- **Data extracts**
(** The function mapped over the lines of the new text once the window at
    [contentLines[i]], whose indentation is [originalIndent], has matched. *)
Definition replacementLine (originalIndent : jsstring)
  (oldLines : list jsstring) (j : nat) (line : jsstring) : jsstring :=
  match j with
  | 0 => originalIndent ++ JS.trimStart line
  | _ =>
      let oldIndent :=
        match oldLines !! j with
        | Some oldLine => JS.leadingWhiteSpace oldLine
        | None => []
        end in
      let newIndent := JS.leadingWhiteSpace line in
      match oldIndent, newIndent with
      | _ :: _, _ :: _ =>
          let relativeIndent :=
            (Z.of_nat (length newIndent) - Z.of_nat (length oldIndent))%Z in
          originalIndent
            ++ JS.repeat JS.SPACE (Z.to_nat (Z.max 0 relativeIndent))
            ++ JS.trimStart line
      | _, _ => line
      end
  end.

(** The content after the window of [contentLines] at [i] is replaced. *)
Definition replaceWindow (oldLines contentLines : list jsstring) (i : nat)
  (normalizedNew : jsstring) : jsstring :=
  let originalIndent :=
    match contentLines !! i with
    | Some first => JS.leadingWhiteSpace first
    | None => []
    end in
  let newLines :=
    imap (replacementLine originalIndent oldLines)
      (JS.split JS.LF normalizedNew) in
  JS.join [JS.LF]
    (take i contentLines ++ newLines ++ drop (i + length oldLines) contentLines).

- **Directions for this task**
Starting at the line with "JS.join [JS.LF]", copy every line up to and including the last one in the entries above.

- **Result of the task**
  JS.join [JS.LF]
    (take i contentLines ++ newLines ++ drop (i + length oldLines) contentLines).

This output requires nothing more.